Her eyelashes, which used to have a red tinge, are nearly transparent now. Except for an occasional blink, she sits there motionless, letting those cold, crinkly hands part her curls and comb them, as if she were someone’s broken doll.
Her lids fall shut over the hazel mist of her eyes, every time those fingers drift forward, brushing the hair, and casting a shadow over her head, which makes me uneasy. What is it with her?
Does she feel the quiver, the cold touch of these hands? Is it possible for her to ignore it? Has she grown used to it—or has she trained herself, somehow, to shut herself out, as if she were asleep, so she can no longer sense these figures around her, and this horrible place, which to me, seems like hell on earth?
And if so, how can I wake her up? Can I reach her at all? And how am I supposed to start over, I mean, to renew the conversation with my mother—in the presence of strangers?
Just looking at her stuns me, not only the light crowning her hair, a pale light which casts silver twists into that which used to be such a brilliant, fiery rust; nor the uneven gloss of her lips, which conveys a few touches, here and there, of discoloration; or the dry texture of her skin, which is gathered, in fine stitches, around the corner of her eye.
These things I have imagined a thousand times before. I have braced myself for any surprises, painting mom in my mind with one aspect of aging after another, because I knew—and said it repeatedly to myself, so as to fix it in my mind, and not to forget—that ten years, ten years have elapsed since the last time I saw her.
No.
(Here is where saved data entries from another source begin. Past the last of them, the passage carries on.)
(** * adaptive_gitingest: a shallow embedding of the recursive digest splitter

    The development follows [src/gitingest_splitter/adaptive_gitingest.py].
    Pure helpers ([extract_local_patterns], [dir_is_excluded],
    [digest_filename], [count_lines]) are Rocq functions; the recursive
    splitter [ingest_dir] and [main] run in a small state-and-exception monad
    over a [World] that holds the digest directory, the shared
    [digests_index] list, the supply of random names and a log of what the
    program printed and did. *)

From Stdlib Require Import ZArith String Ascii List Lia DecimalString Sorted.
From stdpp Require Import gmap strings list.

Open Scope string_scope.
Open Scope list_scope.
Open Scope Z_scope.

(** ** Python string primitives *)

Module Py.

(** [s.split(sep)] for a one-character separator: always at least one
    piece, empty pieces are kept. *)
Fixpoint split (sep : ascii) (s : string) : list string :=
  match s with
  | EmptyString => [EmptyString]
  | String c s' =>
      if Ascii.eqb c sep then EmptyString :: split sep s'
      else match split sep s' with
           | [] => [String c EmptyString]
           | p :: ps => String c p :: ps
           end
  end.

(** [sep.join(l)]. *)
Definition join (sep : string) (l : list string) : string :=
  String.concat sep l.

(** [enumerate(l)]. *)
Definition enumerate {A} (l : list A) : list (nat * A) :=
  combine (seq 0 (length l)) l.

(** [str(n)] for an [int]. *)
Definition str_int (n : Z) : string :=
  NilZero.string_of_int (Z.to_int n).

(** [s.replace(a, b)] for one-character [a] and [b]. *)
Fixpoint replace (a b : ascii) (s : string) : string :=
  match s with
  | EmptyString => EmptyString
  | String c s' => String (if Ascii.eqb c a then b else c) (replace a b s')
  end.

(** [c in s] for a character. *)
Fixpoint contains (c : ascii) (s : string) : bool :=
  match s with
  | EmptyString => false
  | String d s' => Ascii.eqb d c || contains c s'
  end.

(** [sorted(l, key=...)] is a stable sort; [leb] compares the keys.  An
    element is inserted before the first one it is not greater than, so
    equal keys keep the order of the input. *)
Section Sorted.
Context {A : Type} (leb : A -> A -> bool).

Fixpoint insert_sorted (x : A) (l : list A) : list A :=
  match l with
  | [] => [x]
  | y :: l' => if leb x y then x :: l else y :: insert_sorted x l'
  end.

Definition sorted (l : list A) : list A :=
  foldr insert_sorted [] l.
End Sorted.

End Py.

(** ** pathlib paths (POSIX flavour)

    A path is its anchor (["/"] for an absolute path, empty otherwise) and
    the list of its components.  [Path(".")] has no component. *)

Record Path := mkPath { anchor : string; segments : list string }.

Definition cur_dir : Path := mkPath "" [].                (* Path(".") *)
Definition Path_of_name (n : string) : Path := mkPath "" [n].  (* Path(name) *)

Definition path_div (p : Path) (n : string) : Path :=     (* p / n *)
  mkPath (anchor p) (segments p ++ [n]).

Definition path_parts (p : Path) : list string :=         (* p.parts *)
  (if String.eqb (anchor p) "" then [] else [anchor p]) ++ segments p.

Definition path_name (p : Path) : string :=               (* p.name *)
  List.last (segments p) "".

Definition path_parent (p : Path) : Path :=               (* p.parent *)
  mkPath (anchor p) (removelast (segments p)).

Definition path_str (p : Path) : string :=                (* str(p) *)
  match segments p with
  | [] => if String.eqb (anchor p) "" then "." else anchor p
  | _ => anchor p +:+ Py.join "/" (segments p)
  end.

(** A name a directory entry can have: not empty, not ["."], no separator. *)
Definition entry_name (n : string) : Prop :=
  n <> "" /\ n <> "." /\ Py.contains "/" n = false.

(** ** Pattern Localizer *)

Definition extract_local_patterns
    (exclude_patterns : list string) (current_dir_name : string) : list string :=
  flat_map (fun pattern =>
    let parts := Py.split "/" pattern in
    flat_map (fun '(i, part) =>
      if (String.eqb part current_dir_name || String.eqb part "**")
         && (Z.of_nat i <? Z.of_nat (length parts) - 1)
      then
        let local_pattern := Py.join "/" (drop (i + 1)%nat parts) in
        (if String.eqb part "**" then [pattern] else []) ++ [local_pattern]
      else [])
      (Py.enumerate parts))
    exclude_patterns.

(** ** Digest file names *)

Definition digest_filename (root_name : string) (rel_dir : Path) : string :=
  if String.eqb (path_str rel_dir) "." then
    "digest-" +:+ root_name +:+ ".txt"
  else
    let parts :=
      List.filter (fun p => negb (String.eqb p "." || String.eqb p ""))
                  (path_parts rel_dir) in
    let suffix := Py.join "-" parts in
    "digest-" +:+ root_name +:+ "-" +:+ suffix +:+ ".txt".

(** ** Line Counter: text decoding

    [count_lines] opens the digest with [encoding="utf-8", errors="ignore"]
    and iterates over it in text mode.  Bytes and code points are integers.
    [utf8_decode] is the decoder of the Python runtime with its two error
    handlers: under [strict] a malformed sequence raises (here: [None]),
    under [ignore] the malformed bytes are dropped and decoding resumes at
    the first byte that was not consumed. *)

Inductive Errors := strict | ignore.

Definition bytes_of (content : string) : list Z :=
  map (fun a => Z.of_N (N_of_ascii a)) (list_ascii_of_string content).

Definition is_continuation (b : Z) : bool := (0x80 <=? b) && (b <=? 0xBF).

Fixpoint utf8_decode (errors : Errors) (bs : list Z) : option (list Z) :=
  let on_error (resumed : option (list Z)) :=
    match errors with strict => None | ignore => resumed end in
  match bs with
  | [] => Some []
  | b0 :: r0 =>
      if b0 <? 0x80 then cons b0 <$> utf8_decode errors r0
      else if b0 <? 0xC2 then on_error (utf8_decode errors r0)
      else if b0 <? 0xE0 then
        match r0 with
        | [] => on_error (Some [])
        | b1 :: r1 =>
            if is_continuation b1
            then cons ((b0 - 0xC0) * 64 + (b1 - 0x80)) <$> utf8_decode errors r1
            else on_error (utf8_decode errors r0)
        end
      else if b0 <? 0xF0 then
        match r0 with
        | [] => on_error (Some [])
        | b1 :: r1 =>
            if negb (is_continuation b1)
               || (if b1 <? 0xA0 then b0 =? 0xE0 else b0 =? 0xED)
            then on_error (utf8_decode errors r0)
            else
              match r1 with
              | [] => on_error (Some [])
              | b2 :: r2 =>
                  if is_continuation b2
                  then cons ((b0 - 0xE0) * 4096 + (b1 - 0x80) * 64 + (b2 - 0x80))
                         <$> utf8_decode errors r2
                  else on_error (utf8_decode errors r1)
              end
        end
      else if b0 <? 0xF5 then
        match r0 with
        | [] => on_error (Some [])
        | b1 :: r1 =>
            if negb (is_continuation b1)
               || (if b1 <? 0x90 then b0 =? 0xF0 else b0 =? 0xF4)
            then on_error (utf8_decode errors r0)
            else
              match r1 with
              | [] => on_error (Some [])
              | b2 :: r2 =>
                  if negb (is_continuation b2) then on_error (utf8_decode errors r1)
                  else
                    match r2 with
                    | [] => on_error (Some [])
                    | b3 :: r3 =>
                        if is_continuation b3
                        then cons ((b0 - 0xF0) * 262144 + (b1 - 0x80) * 4096
                                   + (b2 - 0x80) * 64 + (b3 - 0x80))
                               <$> utf8_decode errors r3
                        else on_error (utf8_decode errors r2)
                    end
              end
        end
      else on_error (utf8_decode errors r0)
  end.

Definition LF : Z := 10.
Definition CR : Z := 13.

(** Iterating over a text file opened with the default [newline=None]:
    a line ends at ["\n"], ["\r"] or ["\r\n"], each handed over as ["\n"];
    what follows the last terminator is a line too when it is not empty.
    [cur] is the line being read, latest character first. *)
Fixpoint readlines_from (cur : list Z) (text : list Z) : list (list Z) :=
  match text with
  | [] => match cur with [] => [] | _ => [rev cur] end
  | c :: rest =>
      if c =? LF then rev (LF :: cur) :: readlines_from [] rest
      else if c =? CR then
        match rest with
        | c' :: rest' =>
            if c' =? LF then rev (LF :: cur) :: readlines_from [] rest'
            else rev (LF :: cur) :: readlines_from [] rest
        | [] => [rev (LF :: cur)]
        end
      else readlines_from (c :: cur) rest
  end.

Definition readlines (text : list Z) : list (list Z) := readlines_from [] text.

(** The body of [count_lines] once the file is open: [lines += 1] for every
    line the iteration yields. *)
Definition count_text_lines (text : list Z) : Z :=
  fold_left (fun lines _ => lines + 1) (readlines text) 0.

(** The wording of the specification, for comparison: the number of
    line-terminated records, that is of line terminators. *)
Fixpoint line_terminated_records (text : list Z) : Z :=
  match text with
  | [] => 0
  | c :: rest =>
      if c =? LF then 1 + line_terminated_records rest
      else if c =? CR then
        match rest with
        | c' :: rest' =>
            if c' =? LF then 1 + line_terminated_records rest'
            else 1 + line_terminated_records rest
        | [] => 1
        end
      else line_terminated_records rest
  end.

(** The text ends in characters that no terminator follows. *)
Definition unterminated_tail (text : list Z) : bool :=
  match rev text with
  | [] => false
  | c :: _ => negb ((c =? LF) || (c =? CR))
  end.

(** ** The world the program runs in *)

#[global] Instance Path_eq_dec : EqDecision Path.
Proof. solve_decision. Defined.

#[global] Instance Path_countable : Countable Path :=
  inj_countable' (fun p => (anchor p, segments p)) (fun '(a, t) => mkPath a t)
                 (fun p => match p with mkPath _ _ => eq_refl end).

(** One entry of [digests_index] (a dict in the source). *)
Record DigestRecord := mkRecord {
  rec_rel_dir : string;
  rec_digest_file : string;
  rec_line_count : Z;
  rec_depth : Z;
  rec_split : bool;
}.

(** The immediate subdirectories of a directory, in the order [iterdir]
    lists them, each with its own subdirectories.  Files are seen by the
    ingestion tool only. *)
#[local] Unset Elimination Schemes.
Inductive DirTree := Dir (entries : list (string * DirTree)).
#[local] Set Elimination Schemes.

Definition entries (t : DirTree) : list (string * DirTree) :=
  match t with Dir es => es end.

Inductive Exn :=
| FileNotFoundError (filename : string)
| CalledProcessError (returncode : Z) (cmd : list string)
| UnicodeDecodeError
| SystemExit (code : Z).

(** What running a command line does: the executable cannot be started, or
    it runs, leaves [output] (if any) at its [-o] path and exits. *)
Inductive Proc :=
| NotFound
| Exited (returncode : Z) (output : option string).

(** Lines written to standard output, by the f-string they come from. *)
Inductive Msg :=
| MsgAnalyzing (depth : Z) (dir_path : Path)  (* [depth=..] Analyzing .. as a whole... *)
| MsgLines (total_lines : Z)                  (*   -> .. lines *)
| MsgKeeping (final_name : string)            (*   -> Keeping whole-dir digest: .. *)
| MsgSplitting                                (*   -> Too big and depth < max_depth, ... *)
| MsgLocal (dir_path : Path)                  (*   -> Generating digest for local files in .. *)
| MsgCreated (final_name : string) (local_lines : Z)  (*   -> Created local-files digest: .. *)
| MsgSkipping (child_name : string)           (*   -> Skipping excluded directory: .. *)
| MsgWroteIndex (index_path : Path)           (* Wrote digest index: .. *)
| MsgRootDirectory (root_dir : Path)
| MsgDigestDirectory (digest_dir : Path)
| MsgMaxLines (max_lines : Z)
| MsgMaxDepth (max_depth : Z)
| MsgExcludes (patterns : list string)
| MsgIncludes (patterns : list string)
| MsgBlank.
It is her distant, absentminded stare which astounds me most of all, and not because it is new to me—but somehow, just the opposite: Her expression—or more precisely, lack of one—seems so incredible to me exactly because in a flash, I recall that which I have hidden so well and so long from myself: The fact that I saw my mother that way, at least one time back then, in the past.
In spite of the marks of time, and the change of place, she seems to have gone back, and frozen, somehow, in that moment.
I remember: I had just come back from school, and pulled my bike up the stairs, and flicked the kickstand, which made the chain rattle. And my algebra book landed, suddenly, with a smack on the floor, but I left it there, because I was eager to tell mom about scoring an A—and in biology, no less—and to ask her about her upcoming performance, because it was to be Beethoven’s fifth, which to this day, I find deeply moving.
I found her sitting in her usual place, the bench down there, in the living room—but this time, she was turned with her back to the bust of Beethoven, and to the white piano.
My father who, for some reason, must have come early from work, and was watching her from some distance away, sitting by his tape recorder on the balcony, turned to me and—before I could utter a single word—made a subtle signal, putting his finger to his lips, indicating silence.